P-value interpretations often omit to refer to the population, which may be one reason why many researchers, including around half of statistical authors, have been shown to erroneously believe that p>0.05 implies lack of knowledge of whether the relative risk is above one amongst study participants, rather than merely amongst the population. This fundamental misunderstanding, with excessive focus on whether p<0.05, can lead to researchers lacking the ability to sensibly summarise the evidence across the research literature.

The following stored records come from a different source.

Lemma post_all_invariant_witness :
  Forall History.well_formed
    (post_all [(env1, food_body 45.99%float); (env2, food_body 0%float);
               (env2, transportation_body)] []).
Proof.
  destruct (post_all_invariant js_Number js_String toISOString
              [(env1, food_body 45.99%float); (env2, food_body 0%float);
               (env2, transportation_body)] []) as (added & _ & _ & W).
  apply W. constructor.
Defined.

Lemma post_then_listed_witness :
  exists items,
    Server.body (get_expenses (by_category (Server.PStr "Food")) [transportation; food])
    = VArr items
    /\ In (doc_json food) items.
Proof.
  destruct (post_then_listed js_Number js_String toISOString
              env1 (food_body 45.99%float) [transportation]
              [transportation; food]
              {| Server.status := 201; Server.body := doc_json food |}
              (by_category (Server.PStr "Food")) eq_refl eq_refl)
    as (doc & items & H1 & H2 & H3 & _).
  exists items. split; [exact H2|].
  cbn [Server.body] in H1. rewrite H1. apply H3.
  - intros c Hc _. inversion Hc. inversion H1. congruence.
  - intros cs Hcs. discriminate.
  - intros x Hx. discriminate.
  - intros xs Hxs. discriminate.
Defined.
(** [ndigits] counts the decimal digits. *)
Lemma ndigits_fuel_spec (fuel : nat) : forall n,
  0 < n -> n < 2 ^ (Z.of_nat fuel + 1) ->
  1 <= ndigits_fuel fuel n /\ 10 ^ (ndigits_fuel fuel n - 1) <= n < 10 ^ ndigits_fuel fuel n.
Proof.
  induction fuel as [| f IH]; intros n Hpos Hlt.
  - cbn in *. lia.
  - cbn [ndigits_fuel]. destruct (Z.ltb_spec n 10) as [Hsmall | Hbig].
    + cbn. lia.
    + assert (Hq : 0 < n / 10) by (apply Z.div_str_pos; lia).
      assert (Hqlt : n / 10 < 2 ^ (Z.of_nat f + 1)).
      { replace (Z.of_nat (S f) + 1) with (Z.succ (Z.of_nat f + 1)) in Hlt by lia.
        rewrite Z.pow_succ_r in Hlt by lia.
        apply Z.div_lt_upper_bound; lia. }
      destruct (IH (n / 10) Hq Hqlt) as (Hd & Hlo & Hhi).
      set (d := ndigits_fuel f (n / 10)) in *.
      assert (H1 : 10 ^ (1 + d - 1) = 10 * 10 ^ (d - 1)).
      { replace (1 + d - 1) with (Z.succ (d - 1)) by lia. apply Z.pow_succ_r. lia. }
      assert (H2 : 10 ^ (1 + d) = 10 * 10 ^ d).
      { replace (1 + d) with (Z.succ d) by lia. apply Z.pow_succ_r. lia. }
      rewrite H1, H2.
      pose proof (Z.div_mod n 10 ltac:(lia)) as Hdm.
      pose proof (Z.mod_pos_bound n 10 ltac:(lia)) as Hm.
      split; [lia |]. lia.
Qed.

Lemma ndigits_spec n : 0 < n -> 1 <= ndigits n /\ 10 ^ (ndigits n - 1) <= n < 10 ^ ndigits n.
Proof.
  intros Hpos. unfold ndigits. apply ndigits_fuel_spec; [exact Hpos |].
  rewrite Z2Nat.id by apply Z.log2_nonneg.
  replace (Z.log2 n + 1) with (Z.succ (Z.log2 n)) by lia.
  apply Z.log2_spec. exact Hpos.
Qed.

(** [round_half_even] picks a neighbour of [n / 10 ^ k] that is nearest
    to [n]. *)
Lemma round_half_even_nearest (n k : Z) :
  0 <= n -> 1 <= k ->
  n / 10 ^ k <= round_half_even n k <= n / 10 ^ k + 1
  /\ 2 * Z.abs (round_half_even n k * 10 ^ k - n) <= 10 ^ k.
Proof.
  intros Hn Hk. unfold round_half_even.
  assert (Hp : 10 ^ k = 10 * 10 ^ (k - 1)).
  { replace k with (Z.succ (k - 1)) at 1 by lia. apply Z.pow_succ_r. lia. }
  assert (Hp1 : 0 < 10 ^ (k - 1)) by (apply Z.pow_pos_nonneg; lia).
  pose proof (Z.div_mod n (10 ^ k) ltac:(lia)) as Hdm.
  pose proof (Z.mod_pos_bound n (10 ^ k) ltac:(lia)) as Hm.
  set (q := n / 10 ^ k) in *. set (r := n mod 10 ^ k) in *.
  set (p1 := 10 ^ (k - 1)) in *. rewrite Hp in *. 
  destruct (Z.ltb_spec (5 * p1) r) as [Hgt | Hle]; cbn [orb].
  - split; [lia |]. lia.
  - destruct (Z.eqb_spec r (5 * p1)) as [Heq | Hne]; cbn [andb].
    + destruct (Z.odd q); (split; [lia |]); lia.
    + split; [lia |]. lia.
Qed.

**Figure to promote understanding of the continuous nature of p-values:** The x-axis shows the ratio of strength of association (such as difference in means between group), to precision of estimate (of this difference in means in the population, assuming study participants are selected at random from this population). The y-axis shows the p-value, which reflect compatibility of study data with being selected at random from a population where the difference in means in the same. This also applies to some other measures of strength of association. Watt HC 2020

**The following figure (can be downloaded) is a compromise**, interpreting p-values as strength of evidence for associations in the population (assuming random sampling of participants from this population). **This is arguably appropriate for primary outcomes in medical research.**

**Data management in R and in Stata**

The most time-consuming part of data analysis is generally to prepare the data for analysis. If attention isn't given to the accuracy of data at this stage, results can be based on erroneous data, potentially rendering them worthless.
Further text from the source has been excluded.